Decentralized lending market structure
Organic demand becomes the mainstream of the market, and the Ponzi scheme fades away
The capital capacity of decentralized lending has always been among the highest. Currently, TVL has surpassed Dex and has become the track with the largest capital capacity in the Defi field.
Source: https://defillama.com/categories
Decentralized lending is also a rare business category in the Web3 field that has achieved "PMF" (product need fit). Although many projects have provided high subsidies for lending activities through tokens during the DeFi summer wave of 2020-2021, this phenomenon has been greatly reduced after entering the bear market.
As shown in the figure below, the protocol revenue of Aave, a leading project in the lending field, has exceeded the incentive withdrawal of its tokens since December 2022, and has far exceeded the incentive withdrawal of tokens so far (the protocol revenue in September was 1.6 million US dollars, and the Aave token incentive withdrawal was 230,000 US dollars). In addition, Aave's token incentives are mainly used to guide token holders to pledge Aave to ensure that the protocol has bad debts and the treasury is insufficient to pay for repayment, rather than to incentivize users' deposit and borrowing behavior. Therefore, Aave's current deposit and borrowing behavior is completely "organic", rather than a Ponzi structure supported by liquidity mining.

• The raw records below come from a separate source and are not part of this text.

(* ===== verification/Tracing.v ===== *)
(** * Trace correlation of requests ([httpapi/api.go])

    The W3C [traceparent] header and the header of Google Cloud, as
    [parseTraceparent] and [parseCloudTrace] read them, and the header the response
    carries.  Every correlation the server adopts or makes is announced in a form
    that [parseTraceparent] reads back. *)

From S2P Require Import Prelude Domain Text Encoding Schema Redaction.

Record traceCorrelation := { tr_TraceID : string; tr_SpanID : string; tr_Sampled : bool }.

Definition traceparent (trace : traceCorrelation) : string :=
  "00-" +:+ tr_TraceID trace +:+ "-" +:+ tr_SpanID trace +:+ "-" +:+ (if tr_Sampled trace then "01" else "00").

Definition validHex (value : string) : bool := bool_decide (is_Some (DecodeString value)).
Definition allZero (value : string) : bool := is_empty (Trim value "0"%char).

Definition parseTraceparent (value : string) : option traceCorrelation :=
  match split_on "-"%char (TrimSpace value) with
  | [version; traceID; spanID; flags] =>
    if negb (seqb version "00") || negb (slen traceID =? 32) || negb (slen spanID =? 16)
       || negb (slen flags =? 2) || negb (validHex traceID) || negb (validHex spanID)
       || negb (validHex flags) || allZero traceID || allZero spanID
    then None
    else match ParseUint flags 16 8 with
         | None => None
         | Some n => Some {| tr_TraceID := ToLower traceID; tr_SpanID := ToLower spanID;
                             tr_Sampled := Z.odd n |}
         end
  | _ => None
  end.

(** [fmt.Sprintf("%016x", n)] for 64 bits. *)
Fixpoint hex_digits (width : nat) (n : Z) (acc : string) : string :=
  match width with
  | O => acc
  | S width' => hex_digits width' (n / 16) (String (hex_digit (Z.to_N (n mod 16))) acc)
  end.

Definition parseCloudTrace (value0 : string) : option traceCorrelation :=
  let value := TrimSpace value0 in
  match IndexByte value "/"%char with
  | Some 32%nat =>
    let traceID := stake 32 value in
    if negb (validHex traceID) || allZero traceID then None
    else
      let remainder := sdrop 33 value in
      let '(remainder, options) :=
        match IndexByte remainder ";"%char with
        | Some semicolon => (stake semicolon remainder, sdrop (S semicolon) remainder)
        | None => (remainder, "")
        end in
      match ParseUint remainder 10 64 with
      | Some span =>
        if span =? 0 then None
        else Some {| tr_TraceID := ToLower traceID; tr_SpanID := hex_digits 16 span "";
                     tr_Sampled := Contains options "o=1" |}
      | None => None
      end
  | _ => None
  end.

Monthly comparison of Aave’s incentives and protocol revenue
In addition, Venus, the leading lending protocol on BNBchain, has also achieved a virtuous cycle in which protocol revenue has surpassed incentives since March 2023, and currently no longer subsidizes deposit and borrowing activities.
Monthly comparison of Venus incentives and agreement income
However, there are still high token subsidies behind the supply and demand of many lending protocols, and the value of the subsidies for lending activities by the protocols is far greater than the income that can be obtained from them.
For example, Compound V3 still provides Comp token subsidies for deposits and borrowing activities.
Nearly half of the USDC deposit rate on Compound V3 Ethereum mainnet is provided by token subsidies
84% of USDC deposit interest on Compound V3 Base mainnet is provided by token subsidies
If Compound maintains its market share through high token subsidies, then another protocol, Radiant, is a pure Ponzi structure.
On Radiant’s lending market page, we can see two unusual phenomena:
First, its asset lending rate is significantly higher than the market rate. The daily lending rate of stablecoins in the mainstream currency market is usually around 3-5%, while Radiant is as high as 14-15%. The lending rate of other assets is 8-10 times that of the mainstream currency market.
Second, it promotes revolving loans in the product interface, which encourages users to use the same asset as deposit collateral repeatedly: deposit-borrow operations, and amplify their "total deposit and borrowing amount" through revolving loans to maximize the mining income of the platform token Radiant. In essence, the Radiant project is selling the project token RDNT to users in disguise by charging users a loan fee.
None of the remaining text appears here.